Originally Posted by *2much2luv*
What do you mean by that?









I personally have taught my kids what birth controls are available, where they can get it, and when to use it.

They didn't even want to have sex unless they were protected. And my oldest dd told me not too long ago the reason why she didn't ever have sex until she was past 19 was because I had so emphasised protected sex, that she couldn't have ever considered having it without protection (and she was never prepared).

When she fell in love, she first went to the clinic and got protection.

This may be controversial for some of you, but I am from a different country and we don't have many teen pregnancies because of all the teaching we do at home AND in school.

Kids will have sex, whether you educate them on birth control or not. The outcome is up to you.

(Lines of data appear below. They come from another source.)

Lemma wp_CFS_dequeue : wp (CFS_dequeue c p) w (λ _, left_queue).
Proof.
  pose proof (ro_list _ _ _ _ _ _ Hok) as Hli. pose proof (ro_tree _ _ _ _ _ _ Hok) as Hti.
  destruct (rc_procs _ _ _ Hli p ltac:(set_solver)) as (v & Hv & _).
  pose proof (rc_list _ _ _ Hli) as Hl. rewrite map_app in Hl. cbn [map] in Hl.
  unfold CFS_dequeue. apply wp_bind. eapply wp_link_member; [exact Hl|]. apply wp_bind, wp_assert. split; [done|].
  apply wp_bind, wp_on_links. eapply wp_list_del_init; [exact Hl|]. intros h Hl' Hp [Hd Ht].
  rewrite <- map_app in Hl'. pose proof (in_list_remove c l1 p l2 w h Hli Hl') as Hli'.
  assert (touches (run_list c :: map run_link (l1 ++ p :: l2)) (s_links w) h) as Htouch.
  { split; [done|]. intros u Hu. apply Ht. rewrite map_app in Hu. cbn [map] in Hu. set_solver. }
  set (w1 := set_s_links h w) in *.
  apply wp_bind. eapply wp_get_proc; [exact Hv|].
  assert (state v = RUNNABLE ↔ runnable w p) as Ev by (unfold runnable, proc_at; by rewrite Hv).
  pose proof (ro_runnable _ _ _ _ _ _ Hok) as Hrs. rewrite filter_middle in Hrs.
  apply wp_bind. destruct (decide (state v = RUNNABLE)) as [Hst|Hst].
  - rewrite decide_True in Hrs by by apply Ev.
    assert (rq_in_tree c q t rs w1) as Hti1 by (eapply in_tree_same; [exact Hti|apply Hti|done..]).
    eapply wp_tree_delete; [exact Hti1|rewrite Hrs; by left|].
    intros hn r1 r2 Er Hrep Hf Hg. eapply (dequeue_finish h hn (r1 ++ r2)); try done.
    + pose proof (rc_order _ _ _ _ _ Hti) as Ho. rewrite Er in Ho. by eapply sorted_remove.
    + rewrite Er, <- Permutation_middle in Hrs. by apply (Permutation_cons_inv (a := p)) in Hrs.
    + intros a Ha. apply Hf. intros Hin. apply Ha. revert Hin. rewrite !elem_of_cons.
      intros [?|[?|(x & -> & Hx)%list_elem_of_fmap]]; [tauto..|].
      right. right. apply list_elem_of_fmap_2. rewrite (ro_runnable _ _ _ _ _ _ Hok) in Hx.
      by apply list_elem_of_filter in Hx as [_ ?].
  - rewrite decide_False in Hrs by by rewrite <- Ev.
    rewrite wp_ret. assert (w1 = set_nodes (rm_nodes (s_mem w)) w1) as E1 by (by destruct w as [? ? ? [] ? ? ?]).
    rewrite E1. eapply (dequeue_finish h _ rs); try done; apply Hti.
Qed.
End dequeue.

(** *** [CFS_pick_next] *)

Lemma wp_leftmost_loop tr L h0 t k h np fuel prev (Q : Z → rbheap → Prop) :
  placed tr L h0 h np k t → (length (inorder t) < fuel)%nat →
  Q (match head (inorder t) with Some x => x | None => prev end) h →
  wp (loop fuel (λ '(node, prev_node),
    if node =? rb_nil tr then mret (inr prev_node) else
    n ← rb_get node; mret (inl (rb_left n, node))) (ptr tr t, prev)) h Q.
Proof.
  revert k fuel prev. induction t as [|c l IHl a r _]; intros k fuel prev Hp Hfuel HQ;
    (destruct fuel as [|fuel]; [lia|]); cbn [loop]; apply wp_bind.
  - cbn [ptr]. by rewrite Z.eqb_refl, wp_ret, wp_ret.
  - pose proof (placed_real _ _ _ _ _ _ _ Hp ltac:(done)) as Hreal. cbn [ptr] in *.
    rewrite (proj2 (Z.eqb_neq _ _) Hreal). apply wp_bind.
    eapply wp_rb_at; [by apply (placed_node tr L h0 h np k DL c a l r)|]. rewrite wp_ret.
    cbn [rb_left node_of inorder] in *. rewrite length_app in Hfuel. cbn in Hfuel.
    apply (IHl (mk_frame DL c a r :: k)); [by apply placed_zoom|lia|].
    destruct (inorder l); [exact HQ|exact HQ].
Qed.

Lemma rep_leftmost tr h l : rb_rep tr h l →
  match l with
  | [] => rb_node_root tr h = Ok (None, h)
  | x :: _ => ∃ node, rb_node_root tr h = Ok (Some node, h) ∧ leftmost tr node h = Ok (x, h)
  end.
Proof.
  intros (np & W & Hp & EW & _). assert (wp (rb_node_root tr) h (λ o h', o = or_null tr (ptr tr W) ∧ h' = h)) as Hroot.
  { unfold rb_node_root. apply wp_bind. eapply wp_rb_at; [by apply (placed_root _ _ _ _ _ _ _ Hp)|]. by rewrite wp_ret. }
  apply wp_result in Hroot. rewrite Hroot. unfold or_null. destruct W as [|c lt a rt].
  - cbn in EW. subst l. cbn [ptr]. by rewrite Z.eqb_refl.
  - pose proof (placed_real _ _ _ _ _ _ _ Hp ltac:(done)) as Hreal. rewrite (proj2 (Z.eqb_neq _ _) Hreal).
    destruct l as [|x l]; [cbn in EW; by destruct (inorder lt)|]. eexists. split; [done|].
    apply wp_result. unfold leftmost. apply wp_bind, wp_gets.
    eapply (wp_leftmost_loop _ _ _ (Node c lt a rt) []); [exact Hp| |].
    + pose proof (placed_size _ _ _ _ _ _ _ Hp). lia.
    + by rewrite EW.
Qed.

The reason why I know that none had unprotected sex is because they are all grown ups now and we laugh about it sometime...they tell their spouses about how it was such an open discussion in our house...and how they even educated their own friends....

Out of all three of my kids' friends, there was not one teen pregnancy. (And I bet it wasn't for lack of practice.)


----------



## AnnaLC (Sep 23, 2005)

to put it bluntly: Forbidding a kid from doing something will not stop them if they really want it, and will probably just make the situation worse.
In my opinion, the best course of action would be 1) examine the roots of your feelings, why does the idea of her having an intimate relationship scare you (and your husband) so much, and 2) discuss your concerns honestly with her in a non-disiplinary manner.
If she doesnt feel like you are against her and her wishes she is much more likely to take your concerns into account and even, possibly, learn from you


----------



## ImoKit (Jan 20, 2006)

Depending on her education system birthcontrol and sex ed is probably rammed down her throat anyway. Amoung people where I live the choice how far to go, and whether to bother with contraception or not. In England the law is that if you prove to your school nurse you can put a condom onto a model then you get C card which entitle you to free condoms.
I wouldn't know whether or not limiting dating etc is a good thing but I do know that it doesn't work.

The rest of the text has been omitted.